Dataset entries:
..........

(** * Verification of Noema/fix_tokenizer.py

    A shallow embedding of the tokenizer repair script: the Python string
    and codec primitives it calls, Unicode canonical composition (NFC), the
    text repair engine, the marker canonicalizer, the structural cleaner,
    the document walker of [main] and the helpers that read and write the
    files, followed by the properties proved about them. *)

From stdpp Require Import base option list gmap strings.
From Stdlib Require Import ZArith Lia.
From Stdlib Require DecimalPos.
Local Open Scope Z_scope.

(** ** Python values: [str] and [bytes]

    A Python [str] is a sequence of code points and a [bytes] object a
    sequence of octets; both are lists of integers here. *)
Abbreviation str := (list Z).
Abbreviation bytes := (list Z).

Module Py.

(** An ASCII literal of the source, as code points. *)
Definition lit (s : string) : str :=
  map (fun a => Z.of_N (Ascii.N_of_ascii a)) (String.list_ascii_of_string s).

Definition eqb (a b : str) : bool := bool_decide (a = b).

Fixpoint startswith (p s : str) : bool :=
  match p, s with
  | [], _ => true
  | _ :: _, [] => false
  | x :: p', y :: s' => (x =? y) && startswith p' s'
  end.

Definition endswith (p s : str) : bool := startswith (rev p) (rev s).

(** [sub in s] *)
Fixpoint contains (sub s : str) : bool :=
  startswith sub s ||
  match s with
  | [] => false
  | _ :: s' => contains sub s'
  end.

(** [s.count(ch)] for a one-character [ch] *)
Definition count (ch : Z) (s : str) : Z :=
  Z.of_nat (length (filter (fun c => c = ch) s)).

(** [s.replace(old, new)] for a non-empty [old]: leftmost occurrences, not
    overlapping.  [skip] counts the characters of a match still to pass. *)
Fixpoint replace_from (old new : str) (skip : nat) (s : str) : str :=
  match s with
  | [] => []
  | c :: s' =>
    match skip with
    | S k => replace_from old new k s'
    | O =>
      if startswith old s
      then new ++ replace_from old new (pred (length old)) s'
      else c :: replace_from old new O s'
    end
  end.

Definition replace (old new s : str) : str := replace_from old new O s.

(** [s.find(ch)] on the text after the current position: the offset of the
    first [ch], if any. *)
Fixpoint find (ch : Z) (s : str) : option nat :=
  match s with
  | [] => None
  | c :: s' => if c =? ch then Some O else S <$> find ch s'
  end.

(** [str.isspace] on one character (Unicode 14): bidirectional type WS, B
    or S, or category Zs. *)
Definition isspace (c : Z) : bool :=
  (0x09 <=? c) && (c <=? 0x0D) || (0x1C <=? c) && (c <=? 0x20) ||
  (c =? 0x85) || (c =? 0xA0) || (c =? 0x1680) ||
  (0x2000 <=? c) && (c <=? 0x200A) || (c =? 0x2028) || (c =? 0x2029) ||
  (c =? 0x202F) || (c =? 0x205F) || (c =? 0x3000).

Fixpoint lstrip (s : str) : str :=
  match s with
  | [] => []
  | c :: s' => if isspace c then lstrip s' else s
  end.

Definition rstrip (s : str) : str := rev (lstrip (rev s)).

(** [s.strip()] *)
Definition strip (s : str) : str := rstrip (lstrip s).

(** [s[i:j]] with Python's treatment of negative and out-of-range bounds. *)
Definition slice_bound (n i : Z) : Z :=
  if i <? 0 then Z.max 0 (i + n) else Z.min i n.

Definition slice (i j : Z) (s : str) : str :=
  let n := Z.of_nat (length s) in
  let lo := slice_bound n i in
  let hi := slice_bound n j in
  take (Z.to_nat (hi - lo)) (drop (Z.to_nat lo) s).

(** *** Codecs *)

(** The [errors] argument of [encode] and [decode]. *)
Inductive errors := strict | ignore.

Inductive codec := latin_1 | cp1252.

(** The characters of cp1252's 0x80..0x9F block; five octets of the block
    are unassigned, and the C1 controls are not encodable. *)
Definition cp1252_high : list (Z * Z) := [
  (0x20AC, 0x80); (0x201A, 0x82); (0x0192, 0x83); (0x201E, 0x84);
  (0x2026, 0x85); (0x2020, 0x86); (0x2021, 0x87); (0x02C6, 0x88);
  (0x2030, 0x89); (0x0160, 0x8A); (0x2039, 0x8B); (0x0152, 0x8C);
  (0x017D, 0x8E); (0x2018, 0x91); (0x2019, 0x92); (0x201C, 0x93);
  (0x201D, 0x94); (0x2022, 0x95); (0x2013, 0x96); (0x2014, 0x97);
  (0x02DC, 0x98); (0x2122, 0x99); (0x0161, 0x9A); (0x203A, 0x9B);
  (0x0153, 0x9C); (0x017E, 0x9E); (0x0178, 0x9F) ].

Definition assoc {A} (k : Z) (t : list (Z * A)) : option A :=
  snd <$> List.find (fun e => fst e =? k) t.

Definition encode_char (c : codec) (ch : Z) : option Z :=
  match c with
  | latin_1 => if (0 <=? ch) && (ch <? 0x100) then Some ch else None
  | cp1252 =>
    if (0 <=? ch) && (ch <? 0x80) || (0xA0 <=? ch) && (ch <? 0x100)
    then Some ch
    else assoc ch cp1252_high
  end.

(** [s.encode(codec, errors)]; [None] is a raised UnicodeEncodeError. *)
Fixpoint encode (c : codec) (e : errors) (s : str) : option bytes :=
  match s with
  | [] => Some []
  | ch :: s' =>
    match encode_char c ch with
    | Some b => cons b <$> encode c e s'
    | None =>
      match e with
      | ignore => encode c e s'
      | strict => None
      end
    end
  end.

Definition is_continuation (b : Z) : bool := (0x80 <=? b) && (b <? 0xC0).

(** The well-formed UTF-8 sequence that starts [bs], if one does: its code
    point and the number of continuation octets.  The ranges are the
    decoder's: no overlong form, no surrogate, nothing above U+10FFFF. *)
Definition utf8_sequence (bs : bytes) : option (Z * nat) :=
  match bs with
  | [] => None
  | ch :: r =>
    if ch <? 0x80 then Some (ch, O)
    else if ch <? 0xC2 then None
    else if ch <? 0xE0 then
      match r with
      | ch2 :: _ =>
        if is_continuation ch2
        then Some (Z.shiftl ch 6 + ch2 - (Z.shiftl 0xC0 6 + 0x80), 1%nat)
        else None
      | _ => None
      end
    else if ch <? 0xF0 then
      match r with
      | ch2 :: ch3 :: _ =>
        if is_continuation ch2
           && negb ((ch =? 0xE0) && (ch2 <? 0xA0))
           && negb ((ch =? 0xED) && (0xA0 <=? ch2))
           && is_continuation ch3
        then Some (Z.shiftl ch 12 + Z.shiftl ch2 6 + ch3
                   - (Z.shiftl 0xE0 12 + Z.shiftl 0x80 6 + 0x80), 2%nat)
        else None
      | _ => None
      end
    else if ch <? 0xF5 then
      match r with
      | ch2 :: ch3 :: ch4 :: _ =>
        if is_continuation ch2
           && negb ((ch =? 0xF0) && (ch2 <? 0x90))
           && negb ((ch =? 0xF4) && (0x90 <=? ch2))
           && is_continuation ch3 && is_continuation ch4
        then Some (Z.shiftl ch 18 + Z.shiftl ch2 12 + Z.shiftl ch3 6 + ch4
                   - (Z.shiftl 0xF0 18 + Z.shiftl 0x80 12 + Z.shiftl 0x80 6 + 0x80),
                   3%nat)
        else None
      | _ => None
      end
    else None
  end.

..........

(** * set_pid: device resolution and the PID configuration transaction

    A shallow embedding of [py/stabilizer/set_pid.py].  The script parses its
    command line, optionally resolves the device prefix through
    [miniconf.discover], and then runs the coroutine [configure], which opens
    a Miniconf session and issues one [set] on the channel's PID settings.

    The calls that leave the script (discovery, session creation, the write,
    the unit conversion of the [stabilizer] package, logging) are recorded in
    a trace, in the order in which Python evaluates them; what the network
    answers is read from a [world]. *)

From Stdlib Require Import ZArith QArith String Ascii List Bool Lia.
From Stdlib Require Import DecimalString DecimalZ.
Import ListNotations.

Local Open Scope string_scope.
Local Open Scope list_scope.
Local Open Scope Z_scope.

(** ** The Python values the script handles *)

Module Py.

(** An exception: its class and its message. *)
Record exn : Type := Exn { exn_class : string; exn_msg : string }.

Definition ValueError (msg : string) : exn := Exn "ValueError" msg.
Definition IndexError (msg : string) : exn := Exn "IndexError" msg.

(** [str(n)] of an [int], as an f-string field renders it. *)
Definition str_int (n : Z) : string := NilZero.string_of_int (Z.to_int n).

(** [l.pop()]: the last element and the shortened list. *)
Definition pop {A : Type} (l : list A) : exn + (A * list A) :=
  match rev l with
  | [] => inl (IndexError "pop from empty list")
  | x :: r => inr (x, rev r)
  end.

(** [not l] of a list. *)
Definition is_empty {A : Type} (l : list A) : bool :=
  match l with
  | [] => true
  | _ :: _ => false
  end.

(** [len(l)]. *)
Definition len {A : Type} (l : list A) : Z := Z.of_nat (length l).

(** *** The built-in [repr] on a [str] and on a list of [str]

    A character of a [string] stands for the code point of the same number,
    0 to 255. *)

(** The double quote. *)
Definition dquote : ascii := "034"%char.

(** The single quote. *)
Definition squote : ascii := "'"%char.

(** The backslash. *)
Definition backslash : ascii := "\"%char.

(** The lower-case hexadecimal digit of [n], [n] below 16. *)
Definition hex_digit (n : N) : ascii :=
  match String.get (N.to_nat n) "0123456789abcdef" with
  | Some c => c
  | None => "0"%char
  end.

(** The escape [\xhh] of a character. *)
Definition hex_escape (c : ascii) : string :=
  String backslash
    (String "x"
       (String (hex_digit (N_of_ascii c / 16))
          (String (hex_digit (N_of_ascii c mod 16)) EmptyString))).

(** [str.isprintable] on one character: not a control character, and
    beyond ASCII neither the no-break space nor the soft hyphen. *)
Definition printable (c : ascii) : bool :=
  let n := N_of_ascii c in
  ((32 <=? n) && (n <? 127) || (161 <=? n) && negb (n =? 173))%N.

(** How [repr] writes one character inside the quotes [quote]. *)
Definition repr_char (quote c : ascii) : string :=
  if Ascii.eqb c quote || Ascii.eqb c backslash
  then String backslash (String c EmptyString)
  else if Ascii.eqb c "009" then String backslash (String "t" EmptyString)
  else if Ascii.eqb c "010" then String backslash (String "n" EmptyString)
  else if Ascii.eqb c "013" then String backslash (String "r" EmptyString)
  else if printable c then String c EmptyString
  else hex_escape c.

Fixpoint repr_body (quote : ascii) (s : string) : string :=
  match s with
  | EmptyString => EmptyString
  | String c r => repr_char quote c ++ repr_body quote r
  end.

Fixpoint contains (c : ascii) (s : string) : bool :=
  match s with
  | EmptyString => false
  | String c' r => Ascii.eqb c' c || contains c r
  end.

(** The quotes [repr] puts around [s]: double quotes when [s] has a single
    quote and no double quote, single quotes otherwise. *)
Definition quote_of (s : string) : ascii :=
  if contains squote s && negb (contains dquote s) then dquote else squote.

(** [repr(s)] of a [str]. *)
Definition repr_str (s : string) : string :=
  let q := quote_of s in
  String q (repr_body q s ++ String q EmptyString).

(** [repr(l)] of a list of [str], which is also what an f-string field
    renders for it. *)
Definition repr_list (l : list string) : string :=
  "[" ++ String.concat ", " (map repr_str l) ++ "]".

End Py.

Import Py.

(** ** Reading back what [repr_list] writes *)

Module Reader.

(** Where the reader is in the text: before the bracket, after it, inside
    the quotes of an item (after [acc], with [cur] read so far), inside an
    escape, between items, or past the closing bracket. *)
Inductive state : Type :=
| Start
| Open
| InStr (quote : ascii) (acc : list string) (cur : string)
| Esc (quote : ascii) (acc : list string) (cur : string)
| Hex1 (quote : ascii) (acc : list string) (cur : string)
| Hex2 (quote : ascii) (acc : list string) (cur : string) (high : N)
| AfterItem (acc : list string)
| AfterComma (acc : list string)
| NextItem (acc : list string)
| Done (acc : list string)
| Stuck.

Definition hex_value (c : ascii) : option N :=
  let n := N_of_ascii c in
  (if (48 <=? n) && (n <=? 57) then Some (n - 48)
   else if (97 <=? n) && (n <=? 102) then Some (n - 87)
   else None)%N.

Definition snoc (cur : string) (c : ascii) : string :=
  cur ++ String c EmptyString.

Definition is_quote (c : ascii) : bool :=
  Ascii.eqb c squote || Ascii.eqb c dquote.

..........

TASK GOAL:
The response must hold only the lines above from the line with "startswith sub s ||" through the line with "Definition strip (s", each copied exactly, both ends kept.

TASK OUTPUT:
  startswith sub s ||
  match s with
  | [] => false
  | _ :: s' => contains sub s'
  end.

(** [s.count(ch)] for a one-character [ch] *)
Definition count (ch : Z) (s : str) : Z :=
  Z.of_nat (length (filter (fun c => c = ch) s)).

(** [s.replace(old, new)] for a non-empty [old]: leftmost occurrences, not
    overlapping.  [skip] counts the characters of a match still to pass. *)
Fixpoint replace_from (old new : str) (skip : nat) (s : str) : str :=
  match s with
  | [] => []
  | c :: s' =>
    match skip with
    | S k => replace_from old new k s'
    | O =>
      if startswith old s
      then new ++ replace_from old new (pred (length old)) s'
      else c :: replace_from old new O s'
    end
  end.

Definition replace (old new s : str) : str := replace_from old new O s.

(** [s.find(ch)] on the text after the current position: the offset of the
    first [ch], if any. *)
Fixpoint find (ch : Z) (s : str) : option nat :=
  match s with
  | [] => None
  | c :: s' => if c =? ch then Some O else S <$> find ch s'
  end.

(** [str.isspace] on one character (Unicode 14): bidirectional type WS, B
    or S, or category Zs. *)
Definition isspace (c : Z) : bool :=
  (0x09 <=? c) && (c <=? 0x0D) || (0x1C <=? c) && (c <=? 0x20) ||
  (c =? 0x85) || (c =? 0xA0) || (c =? 0x1680) ||
  (0x2000 <=? c) && (c <=? 0x200A) || (c =? 0x2028) || (c =? 0x2029) ||
  (c =? 0x202F) || (c =? 0x205F) || (c =? 0x3000).

Fixpoint lstrip (s : str) : str :=
  match s with
  | [] => []
  | c :: s' => if isspace c then lstrip s' else s
  end.

Definition rstrip (s : str) : str := rev (lstrip (rev s)).

(** [s.strip()] *)
Definition strip (s : str) : str := rstrip (lstrip s).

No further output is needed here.